Mechanical stress stimulates aortic endothelial cells to proliferate.

The effects of applied cyclic tensional deformation and relaxation on cultured bovine aortic endothelial cells were examined. Endothelial cells from passages 3 to 9 were seeded in flexible-bottomed plates and allowed to attach for 24 hours. Endothelial cells in the experimental group (n = 6 wells per time point) were placed in a vacuum-operated stress-providing instrument that exerted an average elongation of 10% at maximum downward deflection of the culture plate bottom. The stretched endothelial cells were subjected to repeating cycles of 10 seconds elongation and 10 seconds relaxation from days 1 through 7 in culture. Endothelial cells in the control group (n = 6 wells per time point) were subjected to similar incubation conditions as the experimental group but without tensional deformation. Tritiated thymidine was added to cells 24 hours before harvesting.

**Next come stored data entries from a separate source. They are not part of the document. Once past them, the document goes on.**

Record events_ok (events : list DiagnosticEvent) (bounds : ObservationBounds) (platform : Receipt.Architecture)
    (gaps : list DiagnosticGap) : Prop := {
  ev_count : (Z.of_nat (length events) <= event_count bounds)%Z;
  ev_platform : Forall (fun e => architecture e = platform) events;
  ev_order : StronglySorted Z.lt (map sequence_number events);
  ev_fit : Forall (event_fits bounds) events;
  ev_per_process : Forall (fun e => (count_of (process e) events <= event_count_per_process bounds)%Z) events;
  ev_processes : (Z.of_nat (base.size (processes_of events)) <= process_count bounds)%Z;
  ev_event_limit : EventLimit ∈ gaps -> Z.of_nat (length events) = event_count bounds;
  ev_per_process_limit : EventPerProcessLimit ∈ gaps ->
    Exists (fun e => count_of (process e) events = event_count_per_process bounds) events;
  ev_process_limit : ProcessLimit ∈ gaps -> Z.of_nat (base.size (processes_of events)) = process_count bounds
}.
Lemma existsb_tally events n :
  existsb (fun entry : Z * Z => entry.2 =? n)%Z (map_to_list (tally ∅ events)) = true
  <-> Exists (fun e => count_of (process e) events = n) events.
Proof.
  rewrite existsb_exists, Exists_exists. split.
  - intros ([p c] & Hin%list_elem_of_In%elem_of_map_to_list & Hc%Z.eqb_eq). cbn in Hc. subst c.
    apply tally_empty in Hin as [(e & -> & He)%list_elem_of_fmap ->]. by exists e.
  - intros (e & He & <-). exists (process e, count_of (process e) events). split; [|by apply Z.eqb_eq].
    apply list_elem_of_In, elem_of_map_to_list, tally_empty. split; [|done]. apply list_elem_of_fmap. by exists e.
Qed.
Lemma validate_events_Ok events bounds platform gaps :
  validate_events events bounds platform gaps = Ok () <-> events_ok events bounds platform gaps.
Proof.
  unfold validate_events, gap_reported.
  assert (base.size (tally ∅ events) = base.size (processes_of events)) as Hsize.
  { rewrite <- size_dom, tally_dom, dom_empty_L, union_empty_l_L. done. }
  destruct (event_count bounds <? Z.of_nat (length events))%Z eqn:Hc.
  { split; [done|]. intros []. lia. }
  rewrite bind_Ok. setoid_rewrite event_loop_Ok.
  assert (forall m, Forall (fun e => (default 0 (tally ∅ events !! process e) <= m)%Z) events
    <-> Forall (fun e => (count_of (process e) events <= m)%Z) events) as Hper.
  { intros m. apply Forall_proper; [|done]. intros e. rewrite tally_lookup, lookup_empty. cbn. by rewrite Z.add_0_l. }
  setoid_rewrite Hper. unfold ordered_after. cbn [option_list app].
  split.
  - intros (m & (-> & H1 & H2 & H3 & H4) & H5). rewrite Hsize in H5.
    destruct (process_count bounds <? _)%Z eqn:Hp; [done|]. destruct (_ || _ || _) eqn:Hg; [done|].
    rewrite !orb_false_iff, !andb_false_iff, !bool_decide_eq_false, !negb_false_iff, existsb_tally, !Z.eqb_eq in Hg.
    constructor; try done; try lia; intros Hin; naive_solver.
  - intros [H1 H2 H3 H4 H5 H6 H7 H8 H9]. exists (tally ∅ events). split; [done|]. rewrite Hsize.
    rewrite (proj2 (Z.ltb_ge _ _)) by done.
    assert (forall (P : Prop) `{Decision P} b, (P -> b = true) -> bool_decide P && negb b = false) as Himp.
    { intros P D b HP. destruct (decide P) as [HP'|HP']; [by rewrite (HP HP'), andb_false_r|by rewrite bool_decide_eq_false_2]. }
    rewrite !Himp; [done|intros; by apply Z.eqb_eq; auto|intros; apply existsb_tally; auto|intros; apply Z.eqb_eq; auto].
Qed.

(** * Which parts make a receipt *)

Lemma environment_name_set_Ok output values l :
  environment_name_set output values = Ok l
  <-> Forall (fun value => environment_name_valid value = true) values
      /\ l = fold_left (fun s value => set_insert value s) values output.
Proof.
  revert output. induction values as [|v values IH]; intros output; cbn [environment_name_set fold_left].
  - rewrite Forall_nil. naive_solver.
  - rewrite Forall_cons. destruct (environment_name_valid v); [|naive_solver]. rewrite IH. naive_solver.
Qed.
Lemma canonical_environment_names_Ok values l :
  canonical_environment_names values = Ok l
  <-> Forall (fun value => environment_name_valid value = true) values
      /\ (Z.of_nat (length (set_of values)) <= 256)%Z /\ l = set_of values.
Proof.
  unfold canonical_environment_names. rewrite bind_Ok. setoid_rewrite environment_name_set_Ok.
  change (fold_left (fun s value => set_insert value s) values []) with (set_of values). split.
  - intros (o & [Hv ->] & Ho). destruct (256 <? _)%Z eqn:Hl; [done|]. injection Ho as <-. split; [done|]. split; [lia|done].
  - intros (Hv & Hl & ->). exists (set_of values). split; [done|]. by rewrite (proj2 (Z.ltb_ge _ _)).
Qed.

(** The canonical gaps are the set of the gaps, whose names are in their order. *)
Lemma gap_name_order a b : rlt (DiagnosticGap_as_str a) (DiagnosticGap_as_str b) = rlt a b.
Proof. destruct a, b; vm_compute; reflexivity. Qed.
Lemma canonical_gaps_set gaps : canonical_gaps gaps = set_of gaps.
Proof.
  unfold canonical_gaps.
  assert (sort_by (fun a b => rlt (DiagnosticGap_as_str a) (DiagnosticGap_as_str b)) gaps = Prelude.sort gaps) as ->.
  { unfold Prelude.sort, sort_by. induction gaps as [|g gaps IH]; [done|]. cbn [foldr]. rewrite IH.
    generalize (foldr (insert_by rlt) [] gaps). intros l. induction l as [|h l IHl]; [done|]. cbn [insert_by].
    by rewrite gap_name_order, IHl. }
  pose proof (set_of_spec gaps) as [Hs He]. apply strict_unique; [|done|].
  - apply dedup_by_strict; [intros; apply bool_decide_eq_true|apply sort_weak].
  - intros g. by rewrite (elem_of_dedup_by _ (fun a b => bool_decide_eq_true (a = b))), elem_of_sort, He.
Qed.
Lemma gaps_few (gaps : list DiagnosticGap) : (Z.of_nat (length (set_of gaps)) <= 64)%Z.
Proof.
  set (all := [ArchitectureUnsupported; ChildLost; EventLimit; EventPerProcessLimit; IdentityDrift; ObserverFailed;
    OutputLimit; PathLimit; ProcessLimit; SocketAddressLimit; StringLimit; SymlinkLimit; SyscallUnsupported;
    TraceeMemoryReadFailed; UnexpectedStop]).
  assert (length (set_of gaps) <= length all) as Hl; [|cbn in Hl; lia].
  apply submseteq_length, NoDup_submseteq; [apply strict_NoDup, set_of_spec|].
  intros g _. apply (bool_decide_eq_true_1 _). unfold all. destruct g; vm_compute; reflexivity.
Qed.

Lemma diag_validate_tcb_Ok entries :
  validate_tcb (Prelude.sort entries) = Ok () <-> map dt_role entries ≡ₚ DiagnosticTcbRole_ALL.
Proof.
  unfold validate_tcb.
  assert (length (Prelude.sort entries) = length entries) as -> by apply Permutation_length, sort_by_Permutation.
  assert (set_of (map dt_role (Prelude.sort entries)) = set_of (map dt_role entries)) as ->.
  { apply set_of_unique. intros r. rewrite !list_elem_of_fmap. by setoid_rewrite elem_of_sort. }
  assert (NoDup DiagnosticTcbRole_ALL) as Hnd by (apply (bool_decide_eq_true_1 _); vm_compute; reflexivity).
  split.
  - destruct (negb _) eqn:Hl; [done|]. apply negb_false_iff, Nat.eqb_eq in Hl. destruct (bool_decide _) eqn:Hs; [|done].
    intros _. apply bool_decide_eq_true in Hs. symmetry. apply submseteq_length_Permutation; [|rewrite length_map; lia].
    apply NoDup_submseteq; [done|]. intros r Hr. destruct (set_of_spec (map dt_role entries)) as [_ H1].
    destruct (set_of_spec DiagnosticTcbRole_ALL) as [_ H2]. by rewrite <- H1, Hs, H2.
  - intros Hp. assert (length entries = length DiagnosticTcbRole_ALL) as -> by (rewrite <- Hp; by rewrite length_map).
    rewrite Nat.eqb_refl, (bool_decide_eq_true_2 _); [done|]. apply set_of_unique. intros r. by rewrite Hp.
Qed.

Definition bounds_ok (b : ObservationBounds) : Prop :=
  (1 <= event_count b <= 1048576 /\ 1 <= event_count_per_process b <= 1048576 /\ 1024 <= output_bytes b <= 67108864
   /\ 1 <= path_bytes b <= 1048576 /\ 1 <= process_count b <= 4096 /\ 1 <= socket_address_bytes b <= 4096
   /\ 1 <= symlink_hops b <= 40 /\ 1 <= tracee_string_bytes b <= 1048576)%Z.
Lemma range_contains_true lo hi z : range_contains lo hi z = true <-> (lo <= z <= hi)%Z.
Proof. unfold range_contains. rewrite andb_true_iff, !Z.leb_le. done. Qed.
Lemma ObservationBounds_validate_Ok b c : ObservationBounds_validate b = Ok c <-> c = b /\ bounds_ok b.
Proof.
  unfold ObservationBounds_validate, bounds_ok. rewrite <- !range_contains_true.
  repeat (destruct (range_contains _ _ _); cbn [negb orb]; [|naive_solver]). naive_solver.
Qed.
(* ===== verification/Trace.v ===== *)
(** System-call capture of the active trace
    ([proofbound-runtime-linux/src/trace.rs], from [read_thread_group_id] to
    [reconcile_exec_processes], with the stop decoding of [src/sys.rs]): which
    system calls are recorded, what is read from the stopped tracee, how entry and
    exit stops are paired and how [exec] replaces identities.  The kernel is the
    class [TraceSys]; [ActiveTrace] itself is in [TraceActive.v]. *)
From S2P Require Import Prelude.
From Stdlib Require Import Ascii ZArith Lia Sorted.
From stdpp Require Import prelude strings list numbers gmap.
Export stdpp.list_relations.list.

(** * Numbers *)

Definition SIGNAL_STOP : Z := 19.
Definition SIGNAL_TRAP : Z := 5.
Definition SIGNAL_SYSCALL : Z := Z.lor SIGNAL_TRAP 0x80.
Definition AT_FDCWD : Z := -100.
Definition MAX_TRACE_PROCESS_LIMIT : Z := 4096.
Definition MAX_TRACE_PATH_BYTES : Z := 1048576.
Definition MAX_TRACE_SOCKET_ADDRESS_BYTES : Z := 4096.
Definition CLONE_UNTRACED_FLAG : Z := 0x00800000.
Definition TRACE_MEMORY_CHUNK_BYTES : nat := Z.to_nat 256.
Definition AUDIT_ARCH_AARCH64 : Z := 0xc00000b7.
Definition AUDIT_ARCH_X86_64 : Z := 0xc000003e.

On days 0, 1, 3, 5, and 7 cells were counted and analyzed for trichloroacetic acid-precipitable tritiated thymidine incorporation. The results showed that 3 cycles/min mechanical stretching stimulated deoxyribonucleic acid synthesis and endothelial cell division. We conclude that cyclic tensional deformation may stimulate endothelial cell proliferation. It is possible that naturally occurring cyclic mechanical deformation in vivo, such as the repetitive stretching and relaxation of aortic tissue by the heart, may invoke a particular pattern of synthesis and division in endothelial cells.